Renal Unit, Department of Internal Medicine, Gent University Hospital, Gent, Belgium; Medical Department M (Diabetes and Endocrinology), Medical Research Laboratories, Institute of Experimental Clinical Research, Aarhus University Hospital, Aarhus, Denmark; and Renal Unit, Department of Internal Medicine, AZ Sint-Jan AV, Brugge, Belgium

Correspondence: An De Vriese, Renal Unit, AZ Sint-Jan AV Ruddershove 10, B-8000 Brugge, Belgium. E-mail: an.devriese@UGent.be

Received 24 April 2003; Revised 7 August 2003; Re-revised 25 September 2003; Accepted 3 December 2003.

Abstract

The role of vascular endothelial growth factor (VEGF) in renal pathophysiology. Vascular endothelial growth factor (VEGF) is an endothelial-specific growth factor that promotes endothelial cell proliferation, differentiation and survival, mediates endothelium-dependent vasodilatation, induces microvascular hyperpermeability and participates in interstitial matrix remodeling.

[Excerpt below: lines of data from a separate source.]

(** The state with one of its three stores updated. *)
Definition set_users (f : gmap string User → gmap string User) (s : State) : State :=
  {| users := f (users s); waitingPool := waitingPool s;
     rooms := rooms s; next_uuid := next_uuid s |}.

Definition set_pool (f : list string → list string) (s : State) : State :=
  {| users := users s; waitingPool := f (waitingPool s);
     rooms := rooms s; next_uuid := next_uuid s |}.

Definition set_rooms (f : gmap string Room → gmap string Room) (s : State) : State :=
  {| users := users s; waitingPool := waitingPool s;
     rooms := f (rooms s); next_uuid := next_uuid s |}.

(** ** [tryMatch] *)

(** [!user || user.state !== 'SEARCHING'] *)
Definition not_searching (o : option User) : bool :=
  match o with
  | None => true
  | Some u => negb (bool_decide (state u = SEARCHING))
  end.

(** [if (x) waitingPool.unshift(x)] *)
Definition unshift_truthy (x : string) (l : list string) : list string :=
  if truthy x then x :: l else l.

(** The state after the body of the loop has paired [user1Id] and
    [user2Id], [rest] being the pool after the two [shift()]. *)
Definition pair_up (s : State) (user1Id user2Id : string) (rest : list string) : State :=
  let room := uuidv4 (next_uuid s) in
  {| users := alter (enter_chat room) user2Id
                (alter (enter_chat room) user1Id (users s));
     waitingPool := rest;
     rooms := <[room := {| room_users := (user1Id, user2Id) |}]> (rooms s);
     next_uuid := S (next_uuid s) |}.

(** The two [match-found] emits of one pairing, read in state [s], the one
    before the pairing (the pairing does not touch a profile). *)
Definition match_emits (s : State) (user1Id user2Id : string) : list Effect :=
  let room := uuidv4 (next_uuid s) in
  [ emit user1Id (match_found room user2Id true (users s !! user2Id ≫= profile));
    emit user2Id (match_found room user1Id false (users s !! user1Id ≫= profile)) ].

(** The [while] loop of [tryMatch]; [fuel] bounds the number of iterations. *)
Fixpoint tryMatch_loop (fuel : nat) (s : State) : State * list Effect :=
  match fuel with
  | 0 => (s, [])
  | S fuel' =>
    match waitingPool s with
    | user1Id :: user2Id :: rest =>
      if not_searching (users s !! user1Id) then
        tryMatch_loop fuel' (set_pool (λ _, unshift_truthy user2Id rest) s)
      else if not_searching (users s !! user2Id) then
        tryMatch_loop fuel' (set_pool (λ _, unshift_truthy user1Id rest) s)
      else
        let '(s', out) := tryMatch_loop fuel' (pair_up s user1Id user2Id rest) in
        (s', match_emits s user1Id user2Id ++ out)
    | _ => (s, [])
    end
  end.

(** Every iteration takes at least one entry out of the pool, so the length
    of the pool is fuel enough ([tryMatch_exit] below: the loop is left with
    its condition false). *)
Definition tryMatch (s : State) : State * list Effect :=
  tryMatch_loop (length (waitingPool s)) s.

(** [h; tryMatch()] *)
Definition then_tryMatch (r : State * list Effect) : State * list Effect :=
  let '(s', out') := tryMatch r.1 in (s', r.2 ++ out').

(** ** [handleDisconnect] *)

(** [user.state === "IN_CHAT" && user.roomId], then [rooms.get(roomId)]:
    the identifier of the room of [user] and the room, when both are there. *)
Definition live_room (s : State) (user : User) : option (string * Room) :=
  if bool_decide (state user = IN_CHAT) && truthy_opt (roomId user) then
    r ← roomId user; room ← rooms s !! r; Some (r, room)
  else None.

(** [room.users.find(id => id !== socketId)] followed by the test
    [if (partnerId)]. *)
Definition find_partner (room : Room) (socketId : string) : option string :=
  partnerId ← find_other room socketId;
  if truthy partnerId then Some partnerId else None.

In the kidney, VEGF expression is most prominent in glomerular podocytes and in tubular epithelial cells, while VEGF receptors are mainly found on preglomerular, glomerular, and peritubular endothelial cells. The role of VEGF in normal renal physiology is essentially unknown. The absence of prominent effects of VEGF blockade in normal experimental animals suggests a limited function during homeostasis, although a role in the formation and maintenance of glomerular capillary endothelial fenestrations has been suggested. VEGF and its receptors are up-regulated in experimental animals and humans with type 1 and type 2 diabetes. Inhibition of VEGF has beneficial effects on diabetes-induced functional and structural alterations, suggesting a deleterious role for VEGF in the pathophysiology of diabetic nephropathy. VEGF is required for glomerular and tubular hypertrophy and proliferation in response to nephron reduction, and loss of VEGF is associated with the development of glomerulosclerosis and tubulointerstitial fibrosis in the remnant kidney. No firm conclusions on the role of VEGF in minimal change or membranous glomerulonephritis can be drawn. VEGF may be an essential mediator of glomerular recovery in proliferative glomerulonephritis. Glomerular and tubulointerstitial repair in thrombotic microangiopathy and cyclosporin nephrotoxicity may also be VEGF-dependent. In conclusion, VEGF is required for growth and proliferation of glomerular and peritubular endothelial cells. While deleterious in some, it may contribute to recovery in other forms of renal diseases.